(* ===== verification/Outbox.v ===== *)
(** * From the request queue to the network
      (src/internal/decision/engine.go: StartWorkers, taskWorker, nextEnvelope;
       src/workers.go: startWorkers, taskWorker)

    The task workers of the engine offer one-time channels on the unbuffered outbox
    and then put an envelope into them; the task workers of the node take a channel
    from the outbox, wait for its envelope and send it.  All of them run at the
    same time, together with the handlers of the engine: a worker holds the state
    of its goroutine, and every access to shared state is a step of its own, which
    is [None] when it cannot be taken.

    [popped], [released] and [dropped] record what the workers did with the batches
    of the request queue: handed out by [PopTasks], given back by [TasksDone], and
    lost with a worker that could not read the blockstore.  [panicked] is set by a
    send on a closed channel and by closing a channel twice. *)
From S2P Require Import Prelude Auth Message Ledger ScoreLedger TaskMerger BlockstoreManager Engine.
From S2P Require Import PeerManager SessionManager Bitswap.
Set Default Goal Selector "1".
Open Scope Z_scope.

Module Outbox.
Import Engine.

Section outbox.
Context {CL : CidLib} {GO : GoRuntime} {BL : BlockLib}.
Context {B : Type} {BS : Blockstore B} {Q : Type} {PTQ : PeerTaskQueue Q} {SL : Type} {SLI : ScoreLedger SL}.

(** A worker of the engine offers a channel, is at the top of [nextEnvelope], waits
    for tasks, has a batch, or returns. *)
Inductive eworker :=
| EOffer
| EPop (ch : nat)
| EWait (ch : nat)
| EBuild (ch : nat) (p : PeerID) (tasks : list Task) (pending : Z)
| EExiting
| EExited.

(** A worker of the node waits for a channel, waits for the envelope in it (without
    a channel: for ever), has an envelope, has told the engine that it is sent, or
    has returned. *)
Inductive nworker :=
| NIdle
| NAwait (ch : option nat)
| NGot (env : Envelope)
| NSending (env : Envelope)
| NExited.

(** A channel of capacity one. *)
Record channel := mkChan { buffer : option Envelope; closed : bool }.

Record pipe := mkPipe {
  node : Bitswap.Bitswap B Q SL;
  eworkers : list eworker;
  nworkers : list nworker;
  chans : list channel;
  ctx_done : bool;
  popped : list (PeerID * list Task);
  released : list (PeerID * list Task);
  dropped : list (PeerID * list Task);
  panicked : bool;
}.
Implicit Types (s : pipe) (i j : nat).

Definition set_node n s := mkPipe n (eworkers s) (nworkers s) (chans s) (ctx_done s) (popped s) (released s) (dropped s) (panicked s).
Definition set_e i k s := mkPipe (node s) (<[i := k]> (eworkers s)) (nworkers s) (chans s) (ctx_done s) (popped s) (released s) (dropped s) (panicked s).
Definition set_n j k s := mkPipe (node s) (eworkers s) (<[j := k]> (nworkers s)) (chans s) (ctx_done s) (popped s) (released s) (dropped s) (panicked s).
Definition set_chans c s := mkPipe (node s) (eworkers s) (nworkers s) c (ctx_done s) (popped s) (released s) (dropped s) (panicked s).
Definition pop_batch b s := mkPipe (node s) (eworkers s) (nworkers s) (chans s) (ctx_done s) (popped s ++ [b]) (released s) (dropped s) (panicked s).
Definition release b s := mkPipe (node s) (eworkers s) (nworkers s) (chans s) (ctx_done s) (popped s) (released s ++ [b]) (dropped s) (panicked s).
Definition drop_batch b s := mkPipe (node s) (eworkers s) (nworkers s) (chans s) (ctx_done s) (popped s) (released s) (dropped s ++ [b]) (panicked s).
Definition panic s := mkPipe (node s) (eworkers s) (nworkers s) (chans s) (ctx_done s) (popped s) (released s) (dropped s) true.
Definition set_engine e s := set_node (Bitswap.set_engine e (node s)) s.
Definition engine s := Bitswap.engine (node s).
Definition batch_of (env : Envelope) : PeerID * list Task := (env_Peer env, env_Tasks env).

(** [StartWorkers] and [startWorkers]. *)
Definition StartWorkers (taskWorkerCount : nat) (n : Bitswap.Bitswap B Q SL) : pipe :=
  mkPipe n (replicate (Z.to_nat (Engine.taskWorkerCount (Bitswap.engine n))) EOffer) (replicate taskWorkerCount NIdle) []
    false [] [] [] false.

(** ** Workers of the engine *)

(** [e.outbox <- oneTimeUse], received by worker [j] of the node. *)
Definition hand i j s : option pipe :=
  k ← eworkers s !! i; k' ← nworkers s !! j;
  match k, k' with
  | EOffer, NIdle =>
      if outboxClosed (engine s) then None
      else
        let ch := length (chans s) in
        Some (set_e i (EPop ch) (set_n j (NAwait (Some ch)) (set_chans (chans s ++ [mkChan None false]) s)))
  | _, _ => None
  end.
(** Sending on the outbox after it was closed. *)
Definition offer_closed i s : option pipe :=
  match eworkers s !! i with
  | Some EOffer => if outboxClosed (engine s) then Some (panic s) else None
  | _ => None
  end.
Definition offer_quit i s : option pipe :=
  match eworkers s !! i with
  | Some EOffer => if ctx_done s then Some (set_e i EExiting s) else None
  | _ => None
  end.

(** [PopTasks] for worker [i], whose channel is [ch]. *)
Definition take_tasks i ch (e : Engine B Q SL) s : pipe :=
  let '((p, tasks, pending), e) := pop e in
  let s := set_engine e s in
  match tasks with
  | [] => set_e i (EWait ch) s
  | _ :: _ => set_e i (EBuild ch p tasks pending) (pop_batch (p, tasks) s)
  end.
Definition pop_step i s : option pipe :=
  match eworkers s !! i with
  | Some (EPop ch) => Some (take_tasks i ch (engine s) s)
  | _ => None
  end.
(** The three cases of the [select]. *)
Definition wake_signal i s : option pipe :=
  match eworkers s !! i with
  | Some (EWait ch) =>
      if workSignal (engine s) then Some (take_tasks i ch (set_workSignal false (engine s)) s) else None
  | _ => None
  end.
Definition wake_tick i s : option pipe :=
  match eworkers s !! i with
  | Some (EWait ch) =>
      Some (take_tasks i ch (set_queue (ThawRound (peerRequestQueue (engine s))) (engine s)) s)
  | _ => None
  end.
(** [close(oneTimeUse)] *)
Definition close_chan ch s : pipe :=
  match chans s !! ch with
  | Some c => if closed c then panic s else set_chans (<[ch := mkChan (buffer c) true]> (chans s)) s
  | None => s
  end.
(** [oneTimeUse <- envelope] *)
Definition put_chan ch env s : pipe :=
  match chans s !! ch with
  | Some c => if closed c then panic s else set_chans (<[ch := mkChan (Some env) false]> (chans s)) s
  | None => s
  end.
Definition wake_done i s : option pipe :=
  match eworkers s !! i with
  | Some (EWait ch) => if ctx_done s then Some (set_e i EExiting (close_chan ch s)) else None
  | _ => None
  end.

(** The message of the batch; [f] is what happens to the reads of the blockstore. *)
Definition build_step (f : BSM.fault) i s : option pipe :=
  match eworkers s !! i with
  | Some (EBuild ch p tasks pending) =>
      match buildMessage f p tasks pending (engine s) with
      | Err _ => Some (set_e i EExiting (close_chan ch (drop_batch (p, tasks) s)))
      | Ok msg =>
          if Message.Empty msg then
            Some (set_e i (EPop ch) (release (p, tasks)
              (set_engine (set_queue (TasksDone p tasks (peerRequestQueue (engine s))) (engine s)) s)))
          else Some (set_e i EOffer (close_chan ch (put_chan ch (mkEnvelope p msg tasks) s)))
      end
  | _ => None
  end.

(** The deferred [taskWorkerExit]: the last worker closes the outbox. *)
Definition exit_step i s : option pipe :=
  match eworkers s !! i with
  | Some EExiting =>
      let s' := set_e i EExited (set_engine (taskWorkerExit (engine s)) s) in
      Some (if (Engine.taskWorkerCount (engine s) =? 1) && outboxClosed (engine s) then panic s' else s')
  | _ => None
  end.

(** ** Workers of the node *)

(** Receiving from the closed outbox gives a nil channel. *)
Definition outbox_ended j s : option pipe :=
  match nworkers s !! j with
  | Some NIdle => if outboxClosed (engine s) then Some (set_n j (NAwait None) s) else None
  | _ => None
  end.
(** [envelope, ok := <-nextEnvelope] *)
Definition receive j s : option pipe :=
  match nworkers s !! j with
  | Some (NAwait (Some ch)) =>
      c ← chans s !! ch;
      match buffer c with
      | Some env => Some (set_n j (NGot env) (set_chans (<[ch := mkChan None (closed c)]> (chans s)) s))
      | None => if closed c then Some (set_n j NIdle s) else None
      end
  | _ => None
  end.
Definition message_sent j s : option pipe :=
  match nworkers s !! j with
  | Some (NGot env) =>
      Some (set_n j (NSending env) (set_engine (MessageSent (env_Peer env) (env_Message env) (engine s)) s))
  | _ => None
  end.
(** [sendBlocks] with the deferred [env.Sent()]; [ok] says whether the network took
    the message. *)
Definition send_step (ok : bool) j s : option pipe :=
  match nworkers s !! j with
  | Some (NSending env) =>
      Some (set_n j NIdle (release (batch_of env) (set_node (Bitswap.sendBlocks ok env (node s)) s)))
  | _ => None
  end.
Definition quit j s : option pipe :=
  match nworkers s !! j with
  | Some NIdle | Some (NAwait _) => if ctx_done s then Some (set_n j NExited s) else None
  | _ => None
  end.
Definition cancel s : pipe :=
  mkPipe (node s) (eworkers s) (nworkers s) (chans s) true (popped s) (released s) (dropped s) (panicked s).
End outbox.
Arguments eworker {CL}.
Arguments nworker {CL}.
Arguments channel {CL}.
Arguments pipe {CL} B Q SL.
End Outbox.
(** A channel is handed over. *)
Lemma Shape_hand es ns cs d i j k k' :
  es !! i = Some k → eid k = None → ns !! j = Some k' → nid k' = None → Shape es ns cs d →
  Shape (<[i := EPop (length cs)]> es) (<[j := NAwait (Some (length cs))]> ns) (cs ++ [mkChan None false]) d.
Proof.
  intros Hi Hk Hj Hk' [H1 H2 H3 H4 H5 H6].
  assert ((cs ++ [mkChan None false]) !! length cs = Some (mkChan None false)) as Hnew
    by (rewrite lookup_app_r, Nat.sub_diag by lia; done).
  assert (∀ ch c, cs !! ch = Some c → ch ≠ length cs) as Hold by (intros ch c E; apply lookup_lt_Some in E; lia).
  assert (∀ ch c, (cs ++ [mkChan None false]) !! ch = Some c → ch = length cs ∨ cs !! ch = Some c) as Hinv.
  { intros ch c [E|[Hl E]]%lookup_app_Some; [by right|]. left. apply lookup_lt_Some in E. cbn in E. lia. }
  split.
  - intros i1 k1 ch [[-> ->]|[_ E]]%lookup_insert_inv Hid; [by injection Hid as <-|].
    apply lookup_app_l_Some. eauto.
  - intros i1 i2 k1 k2 ch [[-> ->]|[Hn1 E1]]%lookup_insert_inv [[-> ->]|[Hn2 E2]]%lookup_insert_inv I1 I2; [done| | |by eapply H2].
    + injection I1 as <-. by destruct (Hold _ _ (H1 _ _ _ E2 I2)).
    + injection I2 as <-. by destruct (Hold _ _ (H1 _ _ _ E1 I1)).
  - intros ch c [->|E]%Hinv Ho.
    + exists i, (EPop (length cs)). split; [by eapply insert_here|done].
    + destruct (H3 ch c E Ho) as (i1 & k1 & E1 & I1). exists i1, k1. split; [|done].
      rewrite list_lookup_insert_ne; [done|]. intros ->. congruence.
  - intros j1 k1 ch [[-> ->]|[_ E]]%lookup_insert_inv Hid; [injection Hid as <-; by eexists|].
    destruct (H4 _ _ _ E Hid) as [c Hc]. exists c. by apply lookup_app_l_Some.
  - intros j1 j2 k1 k2 ch [[-> ->]|[Hn1 E1]]%lookup_insert_inv [[-> ->]|[Hn2 E2]]%lookup_insert_inv I1 I2; [done| | |by eapply H5].
    + injection I1 as <-. destruct (H4 _ _ _ E2 I2) as [c Hc]. by destruct (Hold _ _ Hc).
    + injection I2 as <-. destruct (H4 _ _ _ E1 I1) as [c Hc]. by destruct (Hold _ _ Hc).
  - intros Hd ch c [->|E]%Hinv Ho.
    + exists j, (NAwait (Some (length cs))). split; [by eapply insert_here|done].
    + destruct (H6 Hd ch c E Ho) as (j1 & k1 & E1 & I1). exists j1, k1. split; [|done].
      rewrite list_lookup_insert_ne; [done|]. intros ->. congruence.
Qed.
(* ===== verification/Mirror.v ===== *)
(** * The wantlist of a peer on both sides

    The message queue of one node and the decision engine of another: what the
    first has been told to ask is what the ledger of the second holds.  The queue
    (src/internal/messagequeue/messagequeue.go) runs as in [MessageQueueWire]; each
    message it sends is handled by the engine (src/internal/decision/engine.go),
    whose other operations run in between. *)
From S2P Require Import Prelude Auth Wantlist Hex Proto Message Ledger ScoreLedger TaskMerger.
From S2P Require Import BlockstoreManager Engine EngineFacts EngineIndex EngineRun.
From S2P Require Import PeerWantManager PeerWantFacts MessageQueue MessageQueueFacts MessageQueueRun MessageQueueWire.
Set Default Goal Selector "1".
Open Scope Z_scope.

Module Mirror.
Import MQ MsgFacts MQFacts MQRun MQWire.

(** ** Messages of a queue *)
Section plain.
Context {CL : CidLib} {GO : GoRuntime} {BL : BlockLib} (sizeCid : Cid).
Implicit Types (q : MessageQueue) (m : Message.impl).

(** A well-formed message that is not a full wantlist. *)
Definition plain m : Prop := Message.wf m ∧ Message.full m = false.

Lemma plain_addEntry w p c t s m : plain m → plain (Message.addEntry w p c t s m).2.
Proof.
  intros [H1 H2]. split; [by apply Message.wf_addEntry|].
  destruct (Message.addEntry_rest w p c t s m) as (-> & _). done.
Qed.
Lemma plain_Remove w m : plain m → plain (Message.Remove w m).
Proof. intros [H1 H2]. split; [by apply Message.wf_msg_Remove|done]. Qed.
Lemma plain_Reset m : plain (Message.Reset false m).
Proof. split; [apply Message.wf_Reset|done]. Qed.

Lemma plain_fill {A} (add : A → Message.impl → Z * Message.impl) max xs size m n :
  (∀ x m, plain m → plain (add x m).2) → plain m → plain (fill add max xs size m n).1.1.2.
Proof.
  intros Hadd. revert size m n. induction xs as [|x xs IH]; intros size m n Hm; [done|]. cbn [fill].
  pose proof (Hadd x m Hm) as H. destruct (add x m) as [k m']. cbn [snd] in H. case_match; [done|by apply IH].
Qed.

Lemma plain_extract_build sH sn max m : plain m → plain (extract_build sizeCid sH sn max m).2.
Proof.
  intros Hm. unfold extract_build.
  pose proof (plain_fill Message.Cancel max (sn_cancels sn) 0 m 0 (λ x m, plain_addEntry _ _ _ _ _ m) Hm) as H1.
  destruct (fill Message.Cancel _ _ _ _ _) as [[[size m1] n] full]. cbn in H1. destruct full; [done|].
  pose proof (plain_fill addPeerEntry max (sortIfFull sizeCid size max (sn_peer sn)) size m1 0
    (λ x m, plain_addEntry _ _ _ _ _ m) H1) as H2.
  destruct (fill addPeerEntry _ _ _ _ _) as [[[size2 m2] n2] full2]. cbn in H2. destruct full2; [done|].
  pose proof (plain_fill (addBcstEntry sH) max (sortIfFull sizeCid size2 max (sn_bcst sn)) size2 m2 0
    (λ x m, plain_addEntry _ _ _ _ _ m) H2) as H3.
  by destruct (fill (addBcstEntry sH) _ _ _ _ _) as [[[size3 m3] n3] full3].
Qed.

Lemma plain_markSent es acc : plain acc.1.2 → plain (foldl markSent acc es).1.2.
Proof.
  intros H. apply (foldl_inv_simple (λ acc, plain acc.1.2)); [done|]. intros [[r m] l] e _ Hm. unfold markSent.
  destruct (RWL.MarkSent e r) as [[] r']; cbn; [done|by apply plain_Remove].
Qed.

Lemma plain_extract sH q : plain (msg q) → plain (msg (extractOutgoingMessage sizeCid sH q).2).
Proof.
  intros Hm. unfold extractOutgoingMessage.
  assert (msg (extract_begin sH q).2 = msg q) as E.
  { unfold extract_begin. destruct sH; [done|]. cbn [negb]. by destruct (foldl dropHaves _ _). }
  destruct (extract_begin sH q) as [sn q1]. cbn [snd] in E.
  pose proof (plain_extract_build sH sn (maxMessageSize q1) (msg q1) ltac:(by rewrite E)) as Hb.
  destruct (extract_build _ _ _ _ _) as [ex m]. cbn [snd] in Hb. unfold extract_finish.
  pose proof (plain_markSent (ex_peer ex) (peerWants q1, m, []) Hb) as H1.
  destruct (foldl markSent _ (ex_peer ex)) as [[p m1] l1]. cbn in H1.
  pose proof (plain_markSent (ex_bcst ex) (bcstWants q1, m1, []) H1) as H2.
  destruct (foldl markSent _ (ex_bcst ex)) as [[b m2] l2]. cbn in H2.
  assert (plain (foldl finishCancel (cancels q1, m2) (ex_cancels ex)).2) as H3.
  { apply (foldl_inv_simple (λ acc, plain acc.2)); [done|]. intros [cs m3] c _ Hc. unfold finishCancel.
    destruct (negb _); cbn; [by apply plain_Remove|done]. }
  by destruct (foldl finishCancel _ _) as [cs m3].
Qed.

(** What a turn of the loop sends is plain, and the message object stays so. *)
Definition sends_plain (r : MessageQueue * list mq_event) : Prop :=
  plain (msg r.1) ∧ ∀ m, EvSend m ∈ r.2 → plain m.

Lemma plain_sendMessage net now q : plain (msg q) → sends_plain (sendMessage sizeCid net now q).
Proof.
  intros Hm. unfold sendMessage. destruct (_ && _).
  { split; [done|]. cbn. intros m Hin. apply list_elem_of_singleton in Hin. done. }
  pose proof (plain_extract (net_supportsHave net) (set_sender true (closed q) q) Hm) as He.
  destruct (extractOutgoingMessage _ _ _) as [[sp sb] q1]. cbn [snd] in He. unfold send_extracted.
  destruct (Message.Empty (msg q1)); [split; cbn; [apply plain_Reset|]|].
  { intros m Hin. apply list_elem_of_singleton in Hin. done. }
  destruct (negb (net_sent net)); cbn.
  { split; cbn; [apply plain_Reset|]. intros m Hin. repeat (apply elem_of_cons in Hin as [Hin|Hin]; [done|]). by apply elem_of_nil in Hin. }
  split; cbn; [apply plain_Reset|]. intros m Hin. apply elem_of_cons in Hin as [Hin|Hin]; [done|].
  apply elem_of_cons in Hin as [[= ->]|Hin]; [done|].
  repeat (apply elem_of_cons in Hin as [Hin|Hin]; [done|]). by apply elem_of_nil in Hin.
Qed.

Lemma plain_quiet q : plain (msg q) → sends_plain (q, []).
Proof. intros H. split; [done|]. by intros m ?%elem_of_nil. Qed.

Lemma plain_sendIfReady net now q : plain (msg q) → sends_plain (sendIfReady sizeCid net now q).
Proof. intros H. unfold sendIfReady. case_match; [by apply plain_sendMessage|by apply plain_quiet]. Qed.

Lemma plain_call now c q : plain (msg q) → plain (msg (call now c q).1).
Proof.
  assert (∀ q, msg (signalWorkReady now q) = msg q) as Hs by (intros x; unfold signalWorkReady; by case_match).
  intros Hm. destruct c as [id ws|id bs hs|id ks]; cbn.
  - unfold AddBroadcastWantHaves. case_match; [done|]. rewrite Hs.
    apply (foldl_inv_simple (λ q, plain (msg q))); [done|]. done.
  - unfold AddWants. case_match; [done|]. rewrite Hs.
    do 2 (apply (foldl_inv_simple (λ q, plain (msg q))); [|done]). done.
  - unfold AddCancels. case_match; [done|].
    assert (plain (msg (foldl addCancel (q, false) ks).1)) as Hf.
    { apply (foldl_inv_simple (λ acc, plain (msg acc.1))); [done|]. intros [x b] k _ Hx. unfold addCancel. by repeat case_match. }
    destruct (foldl addCancel _ ks) as [q1 []]; cbn in *; by rewrite ?Hs.
Qed.

Lemma plain_loop a q r : plain (msg q) → (∀ now c, a ≠ ACall now c) → run_act sizeCid a q = Some r → sends_plain r.
Proof.
  intros Hm Hn. destruct a as [now c|ks|net now|net now|net now|now|]; cbn.
  - by destruct (Hn now c).
  - intros [= <-]. apply plain_quiet. unfold ResponseReceived. by repeat case_match.
  - destruct (outgoingWork q); [|done]. unfold onOutgoingWork.
    match goal with |- context [match ?X with Some q => _ | None => None end] => set (r0 := X) end.
    assert (∀ q1, r0 = Some q1 → msg q1 = msg q) as Hr0.
    { intros q1. unfold r0. repeat case_match; by intros [= <-]. }
    destruct r0 as [q1|]; [|done]. specialize (Hr0 q1 eq_refl).
    destruct (_ || _).
    + pose proof (plain_sendIfReady net now q1 ltac:(by rewrite Hr0)) as Hr.
      destruct (sendIfReady _ _ _ _) as [q2 evs]. intros [= <-]. exact Hr.
    + intros [= <-]. apply plain_quiet. cbn. by rewrite Hr0.
  - destruct (scheduleWork q); [done..|]. intros [= <-]. by apply plain_sendIfReady.
  - intros [= <-]. unfold rebroadcastWantlist, transferRebroadcastWants.
    destruct (_ && _); [by apply plain_quiet|]. by apply plain_sendMessage.
  - destruct (responses q) as [|ks rs]; [done|]. intros [= <-].
    assert (plain (msg (handleResponse now ks (set_responses rs q)).1)) as Hh.
    { destruct (handleResponse_same now ks (set_responses rs q)) as [Hs _]. by rewrite (same_msg _ _ Hs). }
    split; [done|]. intros m. unfold handleResponse. destruct (foldl _ _ ks) as [t q1]. cbn.
    case_match; intros Hin; [|by apply elem_of_nil in Hin]. by apply list_elem_of_singleton in Hin.
  - destruct (scheduleWork q); [done| |done]. intros [= <-]. by apply plain_quiet.
Qed.
End plain.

■ Task details ■
Search the entries for the string "verification". Copy every line that has it.

■ Reply to the task ■
(* ===== verification/Outbox.v ===== *)
(* ===== verification/Mirror.v ===== *)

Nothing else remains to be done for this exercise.